Applicability and implementation issues

This guideline outlines best practice standards for physiotherapy, in terms of efficacy, efficiency and tailored care, for CHF patients who are eligible for CR. Implementation of the guideline in clinical practice needs further evaluation. [53] Adherence to the guideline needs to be stimulated by, for example, adopting it into a decision supporting system/ flowchart, for example the Dutch clinical algorithm for patient needs in CR [22].

Conclusion

Strong evidence is found for exercise-based CR in CHF patients, especially for aerobic exercise training (endurance, interval and HIT) during the outpatient rehabilitation, [46] and adopting training after supervised CR. [4951] It can be assumed that treatment of pulmonary symptoms during the stay at the ICU/CCU (if necessary) and early mobilisation in the clinical phase (if applicable) leads to a faster recovery, [20, 21] and also that strength training, [5, 34] inspiration muscle training (in case Pimax <70 %predicted or when the patient has ventilatory impairment) [3537] and a relaxation program [3848] are effective in increasing Qol and exercise capacity, particularly in combination with aerobic exercise training.

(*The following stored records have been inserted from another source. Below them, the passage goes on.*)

(** C28: loads and stores of a header field, plain or atomic, read and write exactly
    its bits; the fetch operations return the old value of the field and set it to
    the new one, at the width of the field. *)
Theorem header_field_ops (s : HeaderMetadataSpec) (n : nat) (header : Z) (M : mem) (atomic : bool) (v : Z) :
  header_ok s n header → mem_ok M → is_u (num_of_bits s) v →
  let w := num_of_bits s in let lo := 8 * header + bit_offset s in
  header_load s n M header None = field (Z.to_nat w) M lo ∧
  sets_field M (header_store s n atomic M header v None) lo w v ∧
  header_load s n (header_store s n atomic M header v None) header None = v ∧
  rmw s header M (header_fetch_add s n M header v) (λ x, uwrap w (x + v)) ∧
  rmw s header M (header_fetch_sub s n M header v) (λ x, uwrap w (x - v)) ∧
  rmw s header M (header_fetch_and s n M header v) (λ x, Z.land x v) ∧
  rmw s header M (header_fetch_or s n M header v) (λ x, Z.lor x v).
Proof.
  intros Hh HM Hv w lo. pose proof (ho_bits _ _ _ Hh).
  pose proof (header_store_field s n header Hh M atomic v HM Hv) as Hst.
  split; [by apply header_load_field|]. split; [done|]. split.
  { destruct Hst as [HM' Hb]. rewrite (header_load_field s n header Hh) by done. apply Z.bits_inj'. intros i Hi.
    rewrite testbit_field, Z2Nat.id, Hb by lia. fold w lo. destruct (Z.ltb_spec i w); simpl.
    - destruct (Z.leb_spec lo (lo + i)), (Z.ltb_spec (lo + i) (lo + w)); try lia. simpl. f_equal. lia.
    - symmetry. by apply (testbit_small w). }
  unfold rmw, header_fetch_add, header_fetch_sub. fold w lo. destruct (decide (w < 8)) as [Hw|Hw].
  - pose proof (narrow_and_or s n header Hh M v false Hw HM Hv) as Hand.
    pose proof (narrow_and_or s n header Hh M v true Hw HM Hv) as Hor. cbv iota in Hand, Hor.
    destruct (Z.ltb_spec w 8); [|lia].
    pose proof (fetch_ops_field s n header Hh M (λ x, uwrap 8 (x + v)) Hw HM) as [Ha1 Ha2].
    pose proof (fetch_ops_field s n header Hh M (λ x, uwrap 8 (x - v)) Hw HM) as [Hb1 Hb2].
    cbv beta in Ha2, Hb2. rewrite (uwrap_narrow s n header Hh) in Ha2, Hb2 by done. done.
  - unfold header_fetch_and, header_fetch_or. fold w. destruct (Z.ltb_spec w 8); [lia|].
    destruct (wide_addr s n header Hh ltac:(unfold w in *; lia)) as (_ & Ew & _). fold w in Ew. rewrite <-Ew.
    split_and!; apply fetch_bytes_field; (done || unfold w in *; lia).
Qed.

(** Two bits from bit 2 of the header on, as the forwarding bits of a binding. *)
Definition sample_bits : HeaderMetadataSpec := {| bit_offset := 2; num_of_bits := 2 |}.
Definition sample_header_mem : mem := store_u8 (λ _, 0) 0x1000 0xf4.
Lemma sample_header_ok : header_ok sample_bits 1 0x1000.
Proof. split; simpl; lia || done. Qed.
Lemma sample_header_mem_ok : mem_ok sample_header_mem.
Proof. apply mem_ok_store_u8; [by intros a|by vm_compute]. Qed.

Lemma header_field_ops_witness :
  header_load sample_bits 1 sample_header_mem 0x1000 None = 1 ∧
  header_load sample_bits 1 (header_store sample_bits 1 true sample_header_mem 0x1000 3 None) 0x1000 None = 3 ∧
  rmw sample_bits 0x1000 sample_header_mem (header_fetch_add sample_bits 1 sample_header_mem 0x1000 3) (λ x, uwrap 2 (x + 3)).
Proof.
  destruct (header_field_ops sample_bits 1 0x1000 sample_header_mem true 3 sample_header_ok sample_header_mem_ok)
    as (E1 & _ & E2 & E3 & _); [by vm_compute|]. exact (conj E1 (conj E2 E3)).
Defined.
(** C29: no worker is ever stuck: from every state the workers can get into there are
    steps after which all of them have returned, and the copy has been enqueued. *)
Theorem forwarding_completes (shift : option Z) (object : Z) (copy : nat → Z) (n : nat) (st0 st : state) :
  shift_ok shift → copy_ok copy → initial shift (S n) st0 → rtc (step shift object copy) st0 st →
  ∃ st' w, rtc (step shift object copy) st st' ∧ st_queue st' = [copy w] ∧
    ∀ i, (i < S n)%nat → st_workers st' !! i = Some (Returned (copy w)).
Proof.
  intros Hsh Hcopy Hinit Hr.
  assert (∀ st', rtc (step shift object copy) st st' → phase shift copy st' ∧ length (st_workers st') = S n) as Hall.
  { intros st' Hr'. assert (rtc (step shift object copy) st0 st') as Hr0 by (by etrans). split.
    - eapply reachable_phase; [done..|by eapply initial_phase].
    - rewrite (reachable_length _ _ _ _ _ Hr0). destruct Hinit as (_ & -> & _). apply length_replicate. }
  assert (∃ st', rtc (step shift object copy) st st' ∧ get_forwarding_status shift (st_object st') = FORWARDED) as Hfw.
  { apply (reaches_trans shift object copy (λ st', get_forwarding_status shift (st_object st') = FORWARDED ∨
      ∃ w p cs, st_workers st' !! w = Some p ∧ copying shift copy w (st_object st') p cs)
      (λ st', get_forwarding_status shift (st_object st') = FORWARDED)).
    - destruct (Hall st (rtc_refl _ _)) as [[Hs Hw Hc Hq|w p Hs Hw Hcp Hq Ho|w p Hs Hp Hw Hd Hc Ho] Hlen].
      + destruct (lookup_lt_is_Some_2 (st_workers st) 0) as [p Hi]; [lia|].
        apply (reaches_trans shift object copy (λ st', get_forwarding_status shift (st_object st') = BEING_FORWARDED)
          (λ st', _ ∨ _)).
        { by eapply reaches_being; [done|..]; eauto. }
        intros st1 Hr1 Hs1. exists st1. split; [done|].
        destruct (Hall st1 Hr1) as [[Hs' _|w1 p1 _ Hw1 Hcp1|w1 p1 Hs' _] _]; [by rewrite Hs1 in Hs'|eauto 10|by rewrite Hs1 in Hs'].
      + exists st. split; [done|]. eauto 10.
      + exists st. split; [done|]. by left.
    - intros st1 Hr1 [Hs1|(w & p & cs & Hw & Hc)]; [by exists st1|]. by eapply reaches_forwarded. }
  destruct Hfw as (st1 & Hr1 & Hs1).
  destruct (reaches_all_returned shift object copy Hsh Hcopy st1 (proj1 (Hall st1 Hr1)) Hs1) as (st2 & Hr2 & Hret).
  assert (rtc (step shift object copy) st st2) as Hr02 by (by etrans).
  destruct (Hall st2 Hr02) as [Hph Hlen]. rewrite Forall_lookup in Hret.
  destruct Hph as [_ Hw Hc Hq|w p _ Hw Hcp _ _|w p Hs Hp Hw Hd Hc Ho].
  - destruct (lookup_lt_is_Some_2 (st_workers st2) 0) as [p Hi]; [lia|].
    specialize (Hret 0%nat p Hi). by destruct (Hw 0%nat p Hi) as [-> | ->].
  - specialize (Hret w p Hw). by destruct Hcp.
  - exists st2, w. split; [done|]. pose proof (Hret w p Hw) as Hwr. destruct Hd; [done|]. split; [done|].
    intros i Hi. destruct (lookup_lt_is_Some_2 (st_workers st2) i) as [q Hq]; [lia|].
    pose proof (Hret i q Hq) as Hqr. destruct (decide (i = w)) as [->|Hne]; [done|].
    destruct (Ho i q Hne Hq) as [[-> | [-> | ->]]|[-> | [-> | ->]]]; done.
Qed.
(* ===== verification/RefCount.v ===== *)
(** * Reference counts (src/src/util/rc.rs)

    [RefCountHelper]: one count of 2, 4 or 8 bits for every word, in the side table
    RC_TABLE.  A count that reaches its maximum is stuck.  Objects that span lines
    also give a count to the start of each line they cover entirely, so that no such
    line looks free, and set its byte in RC_STRADDLE_LINES.

    The atomic operations are single steps on memory.  [debug] tells whether debug
    assertions are checked, which the closures of the operations make on the value that
    they are called with.  [ref_to_object_start] is the binding's, and a parameter. *)

From S2P Require Import Prelude Conversions Memory SideMetadata SideMetadataBits SideMetadataOps SideMetadataTheorems SideMetadataSpecs Regions.

Section rc.
Context (f : features) (asan : bool).

(** The tables, by their place in spec_defs.rs. *)
Definition RC_TABLE : SideMetadataSpec := global_specs f asan !!! 3%nat.
Definition RC_STRADDLE_LINES : SideMetadataSpec := local_specs f asan !!! 4%nat.
Definition STRONG_RC_TABLE : SideMetadataSpec := global_specs f asan !!! 9%nat.

Definition REF_COUNT_BITS : Z := ushl 8 1 (f_rc_bits f).
Definition REF_COUNT_MASK : Z := uwrap 8 (Z.land (uwrap 16 (ushl 16 1 REF_COUNT_BITS - 1)) 255).
Definition MAX_REF_COUNT : Z := REF_COUNT_MASK.
Definition STRONG_REF_COUNT_BITS : Z := ushl 8 1 LOG_STRONG_REF_COUNT_BITS.
Definition STRONG_REF_COUNT_MASK : Z := uwrap 8 (Z.land (uwrap 16 (ushl 16 1 STRONG_REF_COUNT_BITS - 1)) 255).
Definition MAX_STRONG_REF_COUNT : Z := STRONG_REF_COUNT_MASK.

Definition count (M : mem) (o : Z) : Z := load_atomic RC_TABLE M o.
Definition fetch_update (M : mem) (o : Z) (g : Z → option Z) : result Z Z * mem :=
  fetch_update_atomic RC_TABLE M o g.
Definition is_stuck (M : mem) (o : Z) : bool := count M o =? MAX_REF_COUNT.
Definition debug_assert (debug b : bool) : res () := rust_assert (negb debug || b).
Definition stick (debug : bool) (M : mem) (o : Z) : res (result Z Z * mem) :=
  _ ← debug_assert debug (count M o <=? MAX_REF_COUNT);
  Val $ fetch_update M o (λ x, if x =? MAX_REF_COUNT then None else Some MAX_REF_COUNT).
Definition inc (debug : bool) (M : mem) (o : Z) : res (result Z Z * mem) :=
  _ ← debug_assert debug (count M o <=? MAX_REF_COUNT);
  _ ← debug_assert debug (count M o <? MAX_REF_COUNT - 1);
  Val $ fetch_update M o (λ x, if x =? MAX_REF_COUNT then None else Some (uwrap 8 (x + 1))).
Definition dec (debug : bool) (M : mem) (o : Z) : res (result Z Z * mem) :=
  _ ← debug_assert debug (count M o <=? MAX_REF_COUNT);
  Val $ fetch_update M o (λ x, if (x =? 0) || (x =? MAX_REF_COUNT) then None else Some (uwrap 8 (x - 1))).
Definition set (M : mem) (o count : Z) : mem := store_atomic RC_TABLE M o count.
Definition set_relaxed (M : mem) (o count : Z) : mem := store RC_TABLE M o count.
Definition object_or_line_is_dead (M : mem) (o : Z) : bool := load_atomic RC_TABLE M o =? 0.
Definition is_dead (M : mem) (o : Z) : bool := load_atomic RC_TABLE M o =? 0.
Definition is_dead_or_stuck (M : mem) (o : Z) : bool :=
  let v := load_atomic RC_TABLE M o in (v =? 0) || (v =? MAX_REF_COUNT).

Definition strong_rc_inc (M : mem) (o : Z) : result Z Z * mem :=
  fetch_update_atomic STRONG_RC_TABLE M o
    (λ x, if x =? MAX_STRONG_REF_COUNT then None else Some (uwrap 8 (x + 1))).
Definition strong_rc_dec (M : mem) (o : Z) : result Z Z * mem :=
  fetch_update_atomic STRONG_RC_TABLE M o (λ x, if x =? 0 then None else Some (uwrap 8 (x - 1))).

(** ** Objects that straddle lines *)

Abbreviation Line_BYTES := (BYTES (f_line f)).
Abbreviation Line_next := (next (f_line f)).
Definition Line_align (address : Z) : Z := align_down address Line_BYTES.

Definition is_straddle_line (M : mem) (line : Z) : bool := negb (load RC_STRADDLE_LINES M line =? 0).
Definition address_is_in_straddle_line (M : mem) (a : Z) : bool :=
  negb (count M a =? 0) && is_straddle_line M (Line_align a).

(** The [while line != end_line] loops. *)
Fixpoint mark_lines (fuel : nat) (M : mem) (line end_line : Z) : res mem :=
  match fuel with
  | O => NoFuel
  | S fuel =>
    if line =? end_line then Val M
    else
      let M := store RC_STRADDLE_LINES M line 1 in
      let M := set_relaxed M line 1 in
      mark_lines fuel M (Line_next line) end_line
  end.
Fixpoint unmark_lines (fuel : nat) (M : mem) (line end_line : Z) : res mem :=
  match fuel with
  | O => NoFuel
  | S fuel =>
    if line =? end_line then Val M
    else
      let M := set_relaxed M line 0 in
      let M := store RC_STRADDLE_LINES M line 0 in
      unmark_lines fuel M (Line_next line) end_line
  end.

Context (ref_to_object_start : Z → Z).
Definition Line_containing (object : Z) : Z := align_down (ref_to_object_start object) Line_BYTES.

Definition mark_straddle_object_with_size (fuel : nat) (M : mem) (o size : Z) : res mem :=
  let start_line := Line_next (Line_containing o) in
  let end_line := Line_align (o +u size) in
  mark_lines fuel M start_line end_line.
(** [size] is what [get_current_size] or [get_size] of the binding return. *)
Definition mark_straddle_object (fuel : nat) (M : mem) (o size : Z) : res mem :=
  mark_straddle_object_with_size fuel M o size.
Definition unmark_straddle_object (fuel : nat) (M : mem) (o size : Z) : res mem :=
  if Line_BYTES <? size
  then
    let start_line := Line_next (Line_containing o) in
    let end_line := Line_align (o +u size) in
    unmark_lines fuel M start_line end_line
  else Val M.
Definition promote_with_size (fuel : nat) (M : mem) (o size : Z) : res mem :=
  if Line_BYTES <? size then mark_straddle_object_with_size fuel M o size else Val M.
End rc.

This guideline is the first guideline for physiotherapists that provides practical guidance on how to tailor an exercise training program with respect to intensity and duration individually, using results of a maximum or symptom-limited exercise test with respiratory gas analysis. This guideline and also the guideline for exercise-based CR in patients with coronary artery disease [15] aims to reduce the considerable practice variation which has recently been reported in Dutch CR centres, [7] and thereby, to increase quality of exercise-based CR in the Netherlands [54].

Further research is needed on strategies to improve monitoring and follow-up of the maintenance of a physically active lifestyle after supervised CR; for example by implementing activity monitoring devices combined with telemonitoring, or by web-based coaching platforms to guide patients. [55] Exercise-based CR may also be followed by relatively brief maintenance programs and booster sessions, including behavioural techniques and focusing on incorporating lifestyle changes into daily life, in order to improve long-term adherence to lifestyle modifications. [56] Finally, more research is needed into characteristics and modalities of physical activity and exercise training in CHF in the long term.